Exercise description: Scan the entries below and say how many lines contain "finding". Write only the number.

(Extracted records)
◇ ◇ ◇ ◇ ◇
(** * idor-scan: the scan execution engine, embedded and verified

    A shallow embedding of the Go package [cmd] of idor-scan: the identifier
    swapper (BuildSwappedURL), the request builders, baseline capture, the
    sequential and the concurrent scan and the finding classifier; with
    them the request catalogs (Postman, OpenAPI, HAR), the identifiers
    found in a URL and the delay between requests.

    Conventions of the embedding.
    - A Go [string] is a byte string: [string] of the Standard Library.
    - A Go [map[string]string] is a [gmap string string].  Go leaves the
      order of a [range] over a map unspecified; the order the runtime
      picks is the parameter [range] of the section below, and the
      list-level functions take the order as an explicit list.
    - A Go [int] is a 64-bit two's complement integer, a [Z] with the
      wrap-around written out ([wrap64]).
    - The network is a function from the request sent to the response
      received, [None] standing for a transport error.
    - Printing under [verbose], the sleeps of the rate limiter and the wall
      clock stamped on a finding are outside the model; the delay the
      sleeps are given is in it.
    - A catalog is taken as [encoding/json] or the YAML decoder hands it
      over: reading and decoding a file are outside the model. *)

From stdpp Require Import gmap strings list fin_maps pretty.
From Stdlib Require Import ZArith Ascii String Permutation Lia.

Local Open Scope string_scope.
Local Open Scope Z_scope.
Local Open Scope list_scope.

(* ===================================================================== *)
(** * Go's [strings] package, on byte strings *)
(* ===================================================================== *)

(** [len(s)] as a Go [int]. *)
Definition len (s : string) : Z := Z.of_nat (String.length s).

(** [strings.HasPrefix(s, prefix)]. *)
Definition HasPrefix (s prefix : string) : bool := String.prefix prefix s.

(** [strings.Contains(s, substr)]: [substr] starts at some offset of [s]. *)
Fixpoint Contains (s substr : string) : bool :=
  HasPrefix s substr ||
  match s with
  | EmptyString => false
  | String _ s' => Contains s' substr
  end.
◇ ◇ ◇ ◇ ◇
Exercise response: 2